Un croque-mort parla doucement :

– J’ai porté d’innombrables cercueils, même ceux d’hommes corpulents.
Ce poids n’a aucun sens.

À cet instant, la mère de la jeune femme, vêtue de noir, le visage marqué par le chagrin, s’avança.

Elle fixa le cercueil.

« Ouvrez-le », ordonna-t-elle d’une voix ferme.

« Êtes-vous certaine ? », hésita le directeur.

– J’ai dit ouvrez-le.

Le personnel s’échangea des regards et obéit.

Ils desserrèrent les vis et soulevèrent le couvercle.

Ce qui apparut glaça la foule.

La jeune fille reposait calmement dans une robe pâle, des fleurs entre ses mains.

Son visage semblait serein.

Tout paraissait normal — sauf que les parois du cercueil étaient plus hautes que la normale.

Sous le revêtement se cachait une plate-forme.

Un homme la souleva prudemment.

Aussitôt, tous reculèrent, horrifiés.

À l’intérieur, enveloppé dans du plastique, se trouvait un autre cadavre : un homme d’âge moyen, tatoué au cou, la peau déjà en décomposition.

Une forte odeur chimique se répandit.

Un employé recula en trébuchant :

– Mon Dieu… un autre corps !

« Ce… ce n’est pas une simple dissimulation.
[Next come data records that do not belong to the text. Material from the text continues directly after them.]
(** * SkillSync: ingestion recorder, analytics aggregator and alert generator

    A shallow embedding of the analytics pipeline of [server.js]:
    [storeToDatabase], [updateSkillAnalytics], [updateTrends],
    [getWeekNumber], the [/api/analyze] and [/api/analytics] handlers,
    [generateEnhancedAlerts] and [getMockAnalytics]; then the accounts
    ([authenticateToken], [requireAdmin], registration and login), the
    export with [convertToCSV], the filter options, the readiness of a
    company, and what the two pages compute from a snapshot
    ([updateActivity], [getTimeAgo], [updateScoreDescription]).

    The SQLite tables are lists of rows in rowid order, every prepared
    statement is a function on them, and a statement that throws is an
    input of the model.  JavaScript numbers are IEEE-754 doubles, modelled
    as the rationals they denote with round-to-nearest-even written out. *)

From Stdlib Require Import ZArith QArith Qround Qpower Lia Lqa String Ascii.
From Stdlib Require OrdersEx.
From stdpp Require Import base option list sorting strings pretty.

Open Scope Z_scope.
Open Scope string_scope.

(* ===================================================================== *)
(** * JavaScript numbers                                                  *)
(* ===================================================================== *)

(** A double is NaN, an infinity or a finite value; a finite value is kept
    as the rational it denotes (signed zeros are not distinguished). *)
Inductive number := NaN | PInf | NInf | Fin (q : Q).

(** [ilog2 q] is the binary exponent of a positive rational:
    [2 ^ ilog2 q <= q < 2 ^ (ilog2 q + 1)]. *)
Definition ilog2 (q : Q) : Z :=
  let k := Z.log2 (Qnum q) - Z.log2 (Zpos (Qden q)) in
  if Qle_bool (2 ^ k) q then k else k - 1.
(** C9, as amended: constructing a response from a buffer shorter than 22
    bytes (the highest offset read is 0x15) raises IndexError and yields no
    object, hence no partially decoded state; every buffer of 22 bytes or
    more decodes, and what it decodes to does not depend on its first byte:
    the constructor reads offsets 2, 3, 4, 5, 6, 7, 9, 10, 16 and 21 and
    checks no header. *)
Theorem C9_response_needs_22_bytes (data : list Z) :
  ((length data < 22)%nat ->
     DehumidifierResponse.__init__ data = Raise IndexError) /\
  ((22 <= length data)%nat ->
     exists r, DehumidifierResponse.__init__ data = Ok r /\
       forall h, DehumidifierResponse.__init__ (<[0%nat := h]> data) = Ok r).
Proof.
  split; intros Hlen.
  - unfold DehumidifierResponse.__init__, index, mbind, outcome_bind.
    destruct (data !! 21%nat) as [b21 |] eqn:H21.
    + apply lookup_lt_Some in H21. lia.
    + repeat (match goal with
              | |- context [match ?l !! ?k with _ => _ end] => destruct (l !! k)
              end; try reflexivity).
  - read_index data 2%nat. read_index data 3%nat. read_index data 4%nat.
    read_index data 5%nat. read_index data 6%nat. read_index data 7%nat.
    read_index data 9%nat. read_index data 10%nat. read_index data 16%nat.
    read_index data 21%nat.
    eexists. split.
    + unfold DehumidifierResponse.__init__, index.
      rewrite Hb, Hb0, Hb1, Hb2, Hb3, Hb4, Hb5, Hb6, Hb7, Hb8.
      reflexivity.
    + intros h. unfold DehumidifierResponse.__init__, index.
      rewrite !list_lookup_insert_ne by lia.
      rewrite Hb, Hb0, Hb1, Hb2, Hb3, Hb4, Hb5, Hb6, Hb7, Hb8.
      reflexivity.
Qed.

(** C9 on a buffer of 21 bytes. *)
Lemma C9_response_needs_22_bytes_witness :
  (length (0xAA :: replicate 20 0) < 22)%nat /\
  DehumidifierResponse.__init__ (0xAA :: replicate 20 0) = Raise IndexError.
Proof.
  assert (Hlen : (length (0xAA :: replicate 20 0) < 22)%nat) by (simpl; lia).
  split; [exact Hlen |].
  exact (proj1 (C9_response_needs_22_bytes (0xAA :: replicate 20 0)) Hlen).
Defined.

(** C9, counterexample to the claim as stated: two 22-byte buffers that
    differ in their first byte only, 0xAA and 0x00, both decode, and to the
    same state; whichever header value the protocol expects, one of them
    does not carry it. *)
Lemma C9_counterexample :
  exists r,
    DehumidifierResponse.__init__ (0xAA :: replicate 21 0x32) = Ok r /\
    DehumidifierResponse.__init__ (0x00 :: replicate 21 0x32) = Ok r /\
    DehumidifierResponse._target_humidity r = 50.
Proof. eexists. repeat split. Qed.
(** * Echoes: recorder window, recordings page and IndexedDB storage

    A shallow embedding of the TypeScript sources of the extension:

    - [Storage]    : [src/utils/storage.ts] (the recordings object store);
    - [Recordings] : [src/recordings/Recordings.tsx] ([handleProcess]);
    - [Recorder]   : the two [Recorder] components (with and without the
                     level bars), their refs, the media objects they drive
                     and the callbacks the browser runs on them;
    - [Listing]    : [getRecordings] of [src/utils/storage.ts];
    - [Page]       : the other functions of the recordings page;
    - [Popup]      : the popup's [startRecording], which opens the window;
    - [Lifecycle]  : vocabulary for whole sessions of the recorder window.

    JavaScript values are modelled as the code uses them: integers as [Z],
    a number that may have been rounded or be infinite as [JS.double],
    strings as [string] (the bytes of their UTF-8 encoding),
    [null]/[undefined] as [None], a rejected promise or a thrown exception
    as [Rejected], binary data as [list Byte.byte]. *)

From Stdlib Require Import Ascii QArith Qcanon.
From stdpp Require Import gmap strings list numbers pretty sorting.

Open Scope string_scope.
Open Scope Z_scope.

(** ** JavaScript helpers *)

Module JS.

(** Outcome of an awaited promise (or of a block that may throw). *)
Inductive promise (A : Type) : Type :=
| Resolved (a : A)
| Rejected (e : string).
Arguments Resolved {A} a.
Arguments Rejected {A} e.

Definition Blob : Type := list Byte.byte.

(** [blob.size] *)
Definition size (b : Blob) : Z := Z.of_nat (length b).

(** [new Blob(chunks)] *)
Definition newBlob (chunks : list Blob) : Blob := concat chunks.

(** Truthiness of a [string | null]. *)
Definition truthy_str (s : option string) : bool :=
  match s with
  | None => false
  | Some s => negb (String.eqb s "")
  end.

(** A number whose value is an integer, or an infinity: the doubles
    [parseInt] returns, [NaN] apart (which is [None] where a number may be
    [NaN]).  [Finite 0] stands for both zeros; they are told apart nowhere
    in the code. *)
Inductive double :=
| Finite (z : Z)
| PlusInfinity
| MinusInfinity.

#[global] Instance double_eq_dec : EqDecision double.
Proof. solve_decision. Defined.
(** * LC-3 virtual machine ([vm.c]): shallow embedding and properties

    The C program keeps its machine state in two global arrays,
    [memory] and [reg], and a local [running] flag of [main].  The
    embedding below follows the source function by function:
    [update_flags], [sign_extend], [add], [ldi] and the fetch / decode /
    dispatch loop of [main].  Unsigned 16-bit values are integers in
    [0, 65536) with the truncation written out; arrays are lists indexed
    with bounds checks, an access outside the array giving [None]. *)

From Stdlib Require Import ZArith Lia Bool.
From stdpp Require Import base option list.

Local Open Scope Z_scope.

(** ** Machine integers *)

Module Int.

(** Conversion to [uint16_t]: the value modulo 2^16. *)
Definition to_uint16 (z : Z) : Z := z mod 65536.

(** A value of C type [int] (32 bits, two's complement), overflow
    wrapping around. *)
Definition to_int (z : Z) : Z := (z + 2 ^ 31) mod 2 ^ 32 - 2 ^ 31.

(** Truth value of a C scalar used as a condition: non-zero. *)
Definition truthy (z : Z) : bool := negb (z =? 0).

Definition is_uint16 (z : Z) : Prop := 0 <= z < 65536.

End Int.

Import Int.

(** ** [sign_extend]

<<
uint16_t sign_extend(uint16_t x, int bit_count)
{
    if ((x >> (bit_count - 1)) & 1) {
        x |= (0xFFFF << bit_count);
    }
    return x;
}
>>
    [0xFFFF] is an [int] constant, so the shift is done at type [int];
    the compound assignment converts the result back to [uint16_t]. *)
Definition sign_extend (x bit_count : Z) : Z :=
  if truthy (Z.land (Z.shiftr x (bit_count - 1)) 1)
  then to_uint16 (Z.lor x (to_int (Z.shiftl 0xFFFF bit_count)))
  else x.

(** ** Arrays

    A C array of [uint16_t] is a list of its cells.  Indexing outside the
    array is undefined behaviour in C; here it yields [None]. *)

Module Array.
C’est criminel », haleta quelqu’un.

La mère baissa la tête.

– Je ne le connais pas.

Il ne devrait pas être là.

Les employés pâlirent.

– Impossible.

Nous l’avons reçu scellé.

Tout était verrouillé…

« Qui a organisé la livraison du cercueil ? », demanda un homme.

– Une société privée.

Par l’intermédiaire d’un courtier.

La commande avait été passée en ligne.

Paiement en espèces seulement.

Silence.

Quelqu’un sortit son téléphone pour appeler la police.

Plus tard, au commissariat, on révéla que le cadavre était celui d’un comptable d’une entreprise de construction, disparu quelques jours auparavant.

La société était accusée de fraude, de blanchiment d’argent et de faux contrats.

Selon les rapports, il avait préparé des preuves pour les procureurs — puis avait disparu.

Les enquêteurs découvrirent que l’entreprise de pompes funèbres était une imposture, usurpée avec de faux documents, et avait reçu une demande de « transport scellé ».

L’enterrement de la jeune fille était réel.

Mais sous son corps, on avait caché un homme qui aurait pu témoigner.

Un seul indice subsistait : une faible empreinte de gant sur le plastique qui recouvrait le cadavre.

C’était suffisant pour lancer l’enquête.

La mère jura jusqu’à la fin qu’elle n’en savait rien.

Et elle était crédible — sa propre douleur l’avait brisée.

Mais quelqu’un avait exploité cette perte, ce chaos, et décidé que l’endroit le plus sûr pour dissimuler un témoin était sous la tombe d’un autre être humain.